++++ SUPPLIED MATERIAL

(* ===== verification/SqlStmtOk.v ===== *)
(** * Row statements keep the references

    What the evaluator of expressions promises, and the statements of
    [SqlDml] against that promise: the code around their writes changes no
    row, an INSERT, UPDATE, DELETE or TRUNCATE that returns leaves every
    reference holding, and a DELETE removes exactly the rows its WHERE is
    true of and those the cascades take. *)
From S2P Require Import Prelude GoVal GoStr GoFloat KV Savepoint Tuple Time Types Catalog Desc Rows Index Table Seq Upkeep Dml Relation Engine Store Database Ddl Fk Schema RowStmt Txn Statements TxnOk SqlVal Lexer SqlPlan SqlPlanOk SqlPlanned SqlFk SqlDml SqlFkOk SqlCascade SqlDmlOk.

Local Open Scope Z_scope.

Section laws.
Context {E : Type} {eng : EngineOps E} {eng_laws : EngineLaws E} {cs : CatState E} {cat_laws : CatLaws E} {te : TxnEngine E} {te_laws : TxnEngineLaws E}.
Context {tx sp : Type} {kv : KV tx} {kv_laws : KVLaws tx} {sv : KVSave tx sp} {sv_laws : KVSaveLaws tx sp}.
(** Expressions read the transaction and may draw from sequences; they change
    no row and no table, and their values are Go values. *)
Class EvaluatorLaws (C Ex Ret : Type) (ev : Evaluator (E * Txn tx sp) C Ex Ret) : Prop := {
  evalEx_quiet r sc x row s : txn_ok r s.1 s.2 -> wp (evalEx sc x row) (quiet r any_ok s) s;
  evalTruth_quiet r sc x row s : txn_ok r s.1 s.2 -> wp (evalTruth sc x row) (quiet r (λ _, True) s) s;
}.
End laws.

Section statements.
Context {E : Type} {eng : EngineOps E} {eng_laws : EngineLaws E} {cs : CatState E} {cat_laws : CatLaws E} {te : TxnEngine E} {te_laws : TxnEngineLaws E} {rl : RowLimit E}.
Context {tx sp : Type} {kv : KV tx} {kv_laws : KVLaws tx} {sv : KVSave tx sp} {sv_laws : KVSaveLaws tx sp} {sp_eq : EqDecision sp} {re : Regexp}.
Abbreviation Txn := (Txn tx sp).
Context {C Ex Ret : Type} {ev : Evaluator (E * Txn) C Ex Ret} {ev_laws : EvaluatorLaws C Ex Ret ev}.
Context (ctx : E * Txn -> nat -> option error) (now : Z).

++++++++

The lines from the one holding "evalEx_quiet r sc" to the last line of the entries, both included: retype them exactly and give nothing else.

  evalEx_quiet r sc x row s : txn_ok r s.1 s.2 -> wp (evalEx sc x row) (quiet r any_ok s) s;
  evalTruth_quiet r sc x row s : txn_ok r s.1 s.2 -> wp (evalTruth sc x row) (quiet r (λ _, True) s) s;
}.
End laws.

Section statements.
Context {E : Type} {eng : EngineOps E} {eng_laws : EngineLaws E} {cs : CatState E} {cat_laws : CatLaws E} {te : TxnEngine E} {te_laws : TxnEngineLaws E} {rl : RowLimit E}.
Context {tx sp : Type} {kv : KV tx} {kv_laws : KVLaws tx} {sv : KVSave tx sp} {sv_laws : KVSaveLaws tx sp} {sp_eq : EqDecision sp} {re : Regexp}.
Abbreviation Txn := (Txn tx sp).
Context {C Ex Ret : Type} {ev : Evaluator (E * Txn) C Ex Ret} {ev_laws : EvaluatorLaws C Ex Ret ev}.
Context (ctx : E * Txn -> nat -> option error) (now : Z).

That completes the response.